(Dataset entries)
····················

(** ** The world: the component's refs, the browser stores, the effect logs *)

Record World := mkWorld {
  pcs : list RTCPeerConnection;
  tracks : list MediaStreamTrack;
  pcRef : option nat;
  localStreamRef : option MediaStream;
  localVideoRef : option HTMLVideoElement;   (* [None]: element not mounted *)
  remoteVideoRef : option HTMLVideoElement;
  emitted : list message;                    (* [socket.emit], oldest first *)
  mediaGranted : bool;                       (* will the next capture request be granted *)
  requests : list capture                    (* capture requests made, oldest first *)
}.

Definition set_pcs (f : list RTCPeerConnection → list RTCPeerConnection) (w : World) : World :=
  mkWorld (f (pcs w)) (tracks w) (pcRef w) (localStreamRef w) (localVideoRef w)
          (remoteVideoRef w) (emitted w) (mediaGranted w) (requests w).

Definition set_tracks (f : list MediaStreamTrack → list MediaStreamTrack) (w : World) : World :=
  mkWorld (pcs w) (f (tracks w)) (pcRef w) (localStreamRef w) (localVideoRef w)
          (remoteVideoRef w) (emitted w) (mediaGranted w) (requests w).

Definition set_pcRef (p : option nat) (w : World) : World :=
  mkWorld (pcs w) (tracks w) p (localStreamRef w) (localVideoRef w)
          (remoteVideoRef w) (emitted w) (mediaGranted w) (requests w).

Definition set_localStreamRef (s : option MediaStream) (w : World) : World :=
  mkWorld (pcs w) (tracks w) (pcRef w) s (localVideoRef w)
          (remoteVideoRef w) (emitted w) (mediaGranted w) (requests w).

Definition set_localVideoRef (v : option HTMLVideoElement) (w : World) : World :=
  mkWorld (pcs w) (tracks w) (pcRef w) (localStreamRef w) v
          (remoteVideoRef w) (emitted w) (mediaGranted w) (requests w).

Definition set_remoteVideoRef (v : option HTMLVideoElement) (w : World) : World :=
  mkWorld (pcs w) (tracks w) (pcRef w) (localStreamRef w) (localVideoRef w)
          v (emitted w) (mediaGranted w) (requests w).

Definition set_emitted (f : list message → list message) (w : World) : World :=
  mkWorld (pcs w) (tracks w) (pcRef w) (localStreamRef w) (localVideoRef w)
          (remoteVideoRef w) (f (emitted w)) (mediaGranted w) (requests w).

Definition set_mediaGranted (b : bool) (w : World) : World :=
  mkWorld (pcs w) (tracks w) (pcRef w) (localStreamRef w) (localVideoRef w)
          (remoteVideoRef w) (emitted w) b (requests w).

Definition set_requests (f : list capture → list capture) (w : World) : World :=
  mkWorld (pcs w) (tracks w) (pcRef w) (localStreamRef w) (localVideoRef w)
          (remoteVideoRef w) (emitted w) (mediaGranted w) (f (requests w)).

(** ** Handlers: state passing with exceptions

    A handler either completes or throws (a rejected promise nobody catches);
    what it wrote before throwing stays written. *)

Inductive result (A : Type) := Ok (a : A) | Throw.
Arguments Ok {A} a.
Arguments Throw {A}.

Definition M (A : Type) : Type := World → result A * World.

Definition ret {A} (a : A) : M A := λ w, (Ok a, w).

Definition bind {A B} (m : M A) (k : A → M B) : M B :=
  λ w, match m w with
       | (Ok a, w') => k a w'
       | (Throw, w') => (Throw, w')
       end.

Definition throw {A} : M A := λ w, (Throw, w).
Definition gets {A} (f : World → A) : M A := λ w, (Ok (f w), w).
Definition modify (f : World → World) : M unit := λ w, (Ok tt, f w).

Declare Scope handler_scope.
Delimit Scope handler_scope with handler.
Notation "'let*' x ':=' m 'in' k" := (bind m (λ x, k))
  (at level 10, x name, m at level 100, k at level 200) : handler_scope.
Notation "m ';;;' k" := (bind m (λ _, k))
  (at level 100, k at level 200, right associativity) : handler_scope.
Open Scope handler_scope.
(** * kv-repl-barebones: the transactional key value store

    A shallow embedding of [storage/storage.go] and the properties of its
    transaction engine: read resolution, write and remove routing, commit,
    discard and begin; and of the front end in [repl/repl.go], from the
    fields of a line to what one turn of the loop prints.

    Representation choices.
    - [kvStore] is a Go [map[string]string]: a [gmap string string].
    - [operation] and [tx] are the Go structs, field for field.  A [*tx] is
      embedded as the frame it points to, and the nil pointer as [None]: every
      frame is referenced by exactly one pointer (the [currTx] field of the
      store, or the [parent] field of the single frame begun on top of it), so
      an assignment through [s.currTx.parent] is seen by nobody but the chain
      hanging from [s.currTx].
    - a method with receiver [*Store] is a computation in a small state monad
      over [Store]; a Go result [(string, error)] is a pair whose second
      component is [None] for a nil error. *)

From stdpp Require Import gmap strings list fin_maps.
From Stdlib Require Import String List.

Local Open Scope string_scope.
Local Open Scope list_scope.

Module storage.

(** ** Commands and errors *)

Definition Write : string := "write".
Definition Read : string := "read".
Definition Remove : string := "remove".
Definition Begin : string := "begin".
Definition Commit : string := "commit".
Definition Discard : string := "discard".

(** The three sentinel errors.  [fmt.Errorf("%w: %s", e, x)] wraps the
    sentinel [e] together with the offending string [x], which the
    constructors carry as their argument. *)
Inductive error : Type :=
  | ErrNoCurrentTransation
  | ErrKeyNotFound (k : string)
  | ErrUnsupportedCommand (command : string).

(** ** Data *)

Record operation : Type := mkOperation {
  key : string;
  value : string;
  isWrite : bool
}.

(** The recursion of [tx] goes through [option]; its induction principle is
    stated by hand below ([tx_chain_ind]). *)
Local Unset Elimination Schemes.
Inductive tx : Type := Tx {
  parent : option tx;
  operations : list operation
}.
Local Set Elimination Schemes.

Abbreviation kvStore := (gmap string string).

Record Store : Type := mkStore {
  kv : kvStore;
  currTx : tx
}.

Definition isRoot (t : tx) : bool :=
  match parent t with
  | None => true
  | Some _ => false
  end.

Definition hasOperations (t : tx) : bool :=
  if decide (0 < length (operations t)) then true else false.

(** [kv.modify(op)] *)
Definition kvStore_modify (op : operation) (m : kvStore) : kvStore :=
  match isWrite op with
  | true => <[key op := value op]> m
  | false => delete (key op) m
  end.

(** ** The state monad of the [*Store] methods *)

Definition M (A : Type) : Type := Store -> A * Store.

Definition ret {A} (a : A) : M A := fun s => (a, s).
Definition bind {A B} (c : M A) (f : A -> M B) : M B :=
  fun s => let (a, s') := c s in f a s'.
Definition get : M Store := fun s => (s, s).
Definition put (s : Store) : M unit := fun _ => (tt, s).

Declare Scope store_scope.
Delimit Scope store_scope with store.
Notation "x <- c1 ;; c2" := (bind c1 (fun x => c2))
  (at level 100, c1 at next level, right associativity) : store_scope.
Notation "c1 ;; c2" := (bind c1 (fun _ => c2))
  (at level 100, right associativity) : store_scope.
Local Open Scope store_scope.

(** ** Methods of [Store] *)

(** [s.modify(op)]: at the root the operation goes to the map, otherwise it
    is appended to the operations of the current transaction. *)
Definition Store_modify (op : operation) : M unit :=
  s <- get ;;
  if isRoot (currTx s)
  then put {| kv := kvStore_modify op (kv s); currTx := currTx s |}
  else put {| kv := kv s;
              currTx := {| parent := parent (currTx s);
                           operations := operations (currTx s) ++ [op] |} |}.

Definition NewStore : Store :=
  {| kv := ∅; currTx := {| parent := None; operations := [] |} |}.

Definition write (k v : string) : M unit :=
  Store_modify {| key := k; value := v; isWrite := true |}.

(** The inner loop of [read]:
    [for i := len(ops) - 1; i >= 0; i-- { if key == ops[i].key { ... } }].
    [scan_from k ops n] runs it from index [n - 1] down to [0] and yields the
    entry at which the loop body returns.  The loop only reaches indices
    below [len(ops)], where [ops !! i] is defined. *)
Fixpoint scan_from (k : string) (ops : list operation) (n : nat)
  : option operation :=
  match n with
  | 0 => None
  | S i =>
      match ops !! i with
      | Some op => if String.eqb k (key op) then Some op else scan_from k ops i
      | None => None
      end
  end.

Definition scan (k : string) (ops : list operation) : option operation :=
  scan_from k ops (length ops).
(* ===== verification/Prelude.v ===== *)
(** * sei-k8s-controller: a verified model

    The controller runs Sei blockchain nodes on Kubernetes. A SeiNode resource
    is reconciled by building a plan, a list of tasks, and executing it one
    task at a time; most tasks run on a sidecar process in the node's pod,
    which keeps their results in SQLite, opens or closes the gate seid starts
    behind, and signs transactions for the validator's operator.

    ** Parts of the program and where they are modelled

    - Prelude.v: results with error texts ([result]), the string functions of
      Go the code uses, tactics and shared lemmas.
    - Api.v: the SeiNode resource, its spec, status, plans, tasks and
      conditions (src/api/v1alpha1/), and the task names (src/sidecarapi/wire).
      The fields that only shape Kubernetes objects are left out.
    - NodeState.v: reads and updates of a node's status and conditions.
    - Platform.v: what the code takes from outside the repository (names of
      sei-config, hash functions) and the platform configuration the planners
      read (src/internal/platform/platform.go).
    - Executor.v: ExecutePlan (src/internal/planner/executor.go) over an
      interface of tasks (src/internal/task/task.go): which task is current,
      submission, polling, retries with backoff, failure, completion, the
      target phase. State: the plan in the node's status, and the world the
      tasks act on.
    - Config.v: spec.configValues as a TOML merge patch, its canonical hash
      and the overlays merged over it (config_overlay.go,
      consensus_overlay.go). SHA-256 is a parameter.
    - Task.v: the task executions that carry decisions: sidecar submit and
      poll, the start guard in front of mark-ready, the record tasks,
      observe-image, replace-pod (src/internal/task/).
    - Planner.v: the plans of each mode, full, archive, replayer, validator,
      seed, and the intents they are compared with (full.go, archive.go,
      replay.go, validator.go, seed.go, config_update.go, planner.go).
    - StaticConfig.v: nodes with a mounted config, the maintenance hold and
      the data reset, with their conditions (static_config.go, maintenance.go,
      data_reset.go).
    - Resolve.v: ResolvePlan, which decides the next plan of a node, the
      sidecar probe and the fleet's roll budget (planner.go, sidecar_probe.go,
      drift_budget.go).
    - EngineStore.v: the result store as an interface with laws, and its
      SQLite implementation (src/sidecar/engine/sqlite_store.go).
    - Engine.v: the functions of the sidecar engine over that interface:
      Submit, a task run, RemoveResult, recovery of stale tasks after a crash
      (engine.go, tasks/ready.go, tasks/mark_not_ready.go).
    - EngineSteps.v: the same functions cut at their locks, as a step relation
      with requests, runs, removals and recovery interleaved.
    - SignTx.v: the signing cycle every sign-tx task runs
      (src/sidecar/tasks/sign_and_broadcast.go, transactions.go,
      engine/checkpoint.go). The process may die before any call; the markers
      outlive it. The chain SDK, the keyring and the node are interfaces.
    - GovTasks.v: votes, the three proposals and the unjail task built on it
      (gov_*.go, unjail.go), with their completion contract.
    - NodeTask.v: the SeiNodeTask controller (src/internal/controller/nodetask)
      that submits one such task, or another sidecar task, to one node and
      latches its outcome, with the parameters of each kind
      (src/internal/task/seinodetask_params.go).
    - NetApi.v, Network.v: the SeiNetwork resource with the group planner
      (src/api/v1alpha1/seinetwork_types.go, src/internal/planner/group.go) and
      its controller (src/internal/controller/seinetwork) with the tasks of its
      one plan, the genesis ceremony (src/internal/task/genesis_peers.go,
      await_nodes_running.go). State: the namespace's network, children,
      Service and pods, what becomes of each API call, and a log of the writes
      that took effect. NetworkSample.v is a concrete network; NetworkSpec.v a
      program logic for such reconciles and the invariants; NetworkRun.v the
      network over its life, between arbitrary edits; NetworkHealth.v the
      Producing condition; NetworkConverge.v what a reconcile achieves when
      the server answers.
    - Workflow.v: the workflow half of the node controller
      (src/internal/controller/node/workflow.go) with the recipe planner
      (src/internal/planner/workflow.go) and the order of the node reconcile
      around it (controller.go). State: the stored node and its workflows, and
      what becomes of each API call.
    - HashLog.v, HashReader.v, HashServer.v: the hash-log comparison of a
      migrating node with its reserve. HashLog compares the buffered rows of a
      pair (src/internal/hashlogcompare/compare.go); HashReader tails a log by
      a byte cursor, polls a pair and validates the configuration (reader.go,
      run.go, config.go) over an interface of the sidecar; HashServer is that
      interface, the handlers and the client (src/sidecar/server/hashlog.go,
      src/sidecarapi/client/client.go) over a directory that changes in time.

    - TomlPatch.v, HomeDir.v: the merge patch of configuration documents, the
      genesis overrides, and atomic writes (src/sidecarapi/tomlpatch,
      src/sidecar/tasks/genesis_overrides.go) over a file system whose calls may
      fail or be cut short, with a program logic for tasks that use it.
    - RpcClient.v: what the sidecar reads of its local node (src/sidecar/rpc).
    - ProcessTasks.v: the tasks that stop, restart and wait for seid
      (src/sidecar/actions, stop_seid.go, restart_seid.go, await_*.go).
    - DataTasks.v: the tasks that work on the home directory (config.go,
      reset_data.go, statesync.go). State: the file tree, and what becomes of
      each call.
    - JsonWire.v, TaskWire.v: the way of a task from the controller's typed client
      (src/sidecarapi/client/tasks.go) as JSON through the server's handler
      (src/sidecar/server/server.go) to the decoding in front of a handler
      (src/sidecar/engine/types.go).
    - EvmDigest.v: the comparison of EVM state digests, the rounds of a chain with
      their metrics and the source behind them (src/internal/evmdigestcompare),
      down to the sidecar task that runs the digest (tasks/evm_digest.go).
    - Peering.v: spec.peers into persistent_peers (src/internal/peering,
      src/internal/controller/node/peers.go).
    - DataVolume.v: the claim a node's data lives on, from the pre-flight of its
      class over creation, import and growth to deletion
      (src/internal/task/ensure_pvc.go, controller/node/volumeattributesclass.go,
      datavolumeresize.go, controller.go, noderesource). State: the claims at the
      server and in the cache, and a log of the writes.
    - NodeReconcile.v, NodeEvents.v, NodeLifecycle.v: the rest of the node
      controller (src/internal/controller/node): the conditions and endpoints of
      every path (statesync.go, evmserving.go, endpoints.go); the Events with the
      memory of the condition slice they compare (controller.go); the StatefulSet
      (statefulset.go, noderesource/sync.go), the half of a reconcile no workflow
      occupies, the wake-ups (driftwake.go) and the deletion, which is composed
      of DataVolume.v and Workflow.v.

    A plan flows through these parts as in the code: Resolve asks the planners
    for a plan and stores it; Executor runs its tasks as Task defines them;
    a sidecar task reaches Engine through Submit, which runs a handler such as
    those of GovTasks. A network makes the nodes those plans are for; its own
    ceremony plan runs through the same Executor. NodeLifecycle calls Resolve
    and Executor the way the node reconcile does, after the conditions of
    NodeReconcile, which Resolve's gates read, and the workflow half of Workflow.

    ** What the theorems show

    - Safety of a running node: a held or resetting node is not started
      (Task.start_guard_safety, Resolve.held_node_not_released), no persisted
      plan wipes data before seid is stopped
      (Resolve.persisted_plan_never_wipes_live), a mounted config is not
      written, only stale pods of the node's own StatefulSet are deleted.
    - Plans: the plan in the status is well formed after every ResolvePlan and
      ExecutePlan, tasks run in order, retries stay in their budget, execution
      ends, and a plan that ends sets the phase it should. A Running node
      stays Running.
    - Plan contents: the order of the init plans, that the running intent of a
      node is what its init plan writes, that hold and reset plans take
      effect and that their conditions tell the truth.
    - Fleet: the nodes rolled at one time never exceed the budget.
    - Engine: a running row is owned by a live run or by recovery, in every
      interleaving; the registry of cancel functions is sound; a hold
      supersedes an earlier mark-ready across a crash; the SQLite store
      refines a map; the step relation is the functions.
    - Signing: over any sequence of crashed runs a task puts at most one
      transaction on chain; what is signed was checked against the chain, the
      fees, the memo and the message; an unjail is signed only when the chain
      would accept it; a task completes only on evidence read from the node;
      every run ends.
    - Node tasks: the status of a SeiNodeTask is well formed for life, its
      phase never moves back, its task has one id and is stored before it is
      submitted, and it completes only when its task reports completion.
    - Workflows: over any sequence of reconciles, failed and lost API calls and
      operator actions, a workflow in progress keeps its deletion gate and the
      pointer of its node, so a node has at most one and its own plans do not
      run beside it; the recipe wipes data only behind a shut gate and a
      stopped seid.
    - Networks: every write of a reconcile of a SeiNetwork is justified by the
      network it read, whatever calls fail, and the log of the writes accounts
      for all that becomes of the children; a finished ceremony stays finished;
      an adopted validator is never deleted; the stored status is well typed
      through any life of the object; the children converge to the spec and
      then stay; a set released under Retain is taken up unchanged; Producing is
      the documented table and True only while new heights are read.
    - Sidecar tasks on files and processes: the file of the last signed height
      survives any sequence of resets, wherever config.toml puts it and however
      they fail or die; a reset clears the chain data and nothing else, and only
      of a stopped node; a stop sends one SIGTERM and reports success only on
      evidence; a config patch is applied whole or not at all and does at every
      path what it says; state sync is set up from witnesses that answered.
    - Hash logs: a comparison reports exactly the heights and columns that
      differ, no height is compared twice, the buffers stay within their cap;
      a reader that tails a growing file returns each complete row once, and
      one that is behind reads the files in index order; a divergence that is
      raised is in the two logs; no read leaves the hash-log directory.
    - The way of a task: every typed request arrives at its handler with the values
      the controller gave it, or is refused with an error on the way.
    - EVM digests: the rounds record exactly the pairs of digests that were taken
      at one height, a digest is the one its task printed, and no attempt leaves
      its task behind.
    - Nodes: every write to a data volume is justified by the node and the claim it was
      made for, whatever the cache shows and whichever calls fail, and a larger
      size arrives; no outage and no silence of a peer shrinks the peer set; the
      always-present conditions are resolved on every path and the endpoint of
      an EVM-only node follows its condition; a StatefulSet converges to the
      rendered one under the tracked UID; a node no workflow occupies always
      comes back; a freed roll slot wakes the next node; a node that is deleted
      has let go of its claim and its workflows.
    - Findings are stated as theorems where the model shows them: the counter
      of active plans, the retry schedule, invalid parameters that poll
      forever, the text order of timestamps in SQLite, a read error that
      reruns a task, a submission error that outlives its timeout, a failed
      workflow that runs again, an invalid genesis that no status shows, a
      failed ceremony that restarts, a cut-short zero sign state that a later
      reset keeps, an exited seid that fails the task that waits for its exit,
      genesis overrides whose result depends on the order of a map, a transition
    compared through a pointer with itself, a stale cache that deletes a fresh
    StatefulSet, a workflow left gated by a conflict, a drift taken back that
    wakes nobody, a foreign claim deleted with the node, a size that passes
    startup and panics later, a peer's new key lost after an outage.

    ** Fuel and bounds

    Loops that are not structural take fuel, and a theorem shows it is enough:
    executePlan gets one round more than the plan has tasks
    (Executor.executePlan_terminates); a poll loop gets one round per interval
    of its timeout and two more (SignTx.signing_terminates, at most 133
    queries), and a confirmation loop 31 rounds (GovTasks.handlers_answer),
    both on a clock that does not go back. A poll of a hash log makes the
    sixteen reads the code allows, and the parser of a line gets one round per
    byte; the digest of a height gets the attempts the code gives it
    (EvmDigest.digest_cleans_up). The pages of EC2 are followed while there are
    answers, each page once. Times are integers of nanoseconds
    or seconds; counters of retries and runs are integers that the code bounds
    far below their width.

    ** Not modelled

    - Kubernetes itself, and the objects the controller renders
      (src/internal/noderesource except what the planner, the volume and the
      StatefulSet upkeep read): literals; a rendered template is a parameter.
    - The handlers that work on S3, the chain SDK and sei-config (genesis
      assembly, snapshots, exports, peers, config-apply): behind the handler
      interface of Engine.v.
    - Keys, HTTP transport, the generated client, deepcopy code, the loading of
      the platform's file, command-line glue, metrics and logs. *)

From stdpp Require Import base list strings pretty gmap.
From Stdlib Require Import ZArith Lia.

····················

** WORK TASK **
For every line in the data above that holds "formed", return the line itself.

** OUTPUT **
    - Plans: the plan in the status is well formed after every ResolvePlan and
    - Node tasks: the status of a SeiNodeTask is well formed for life, its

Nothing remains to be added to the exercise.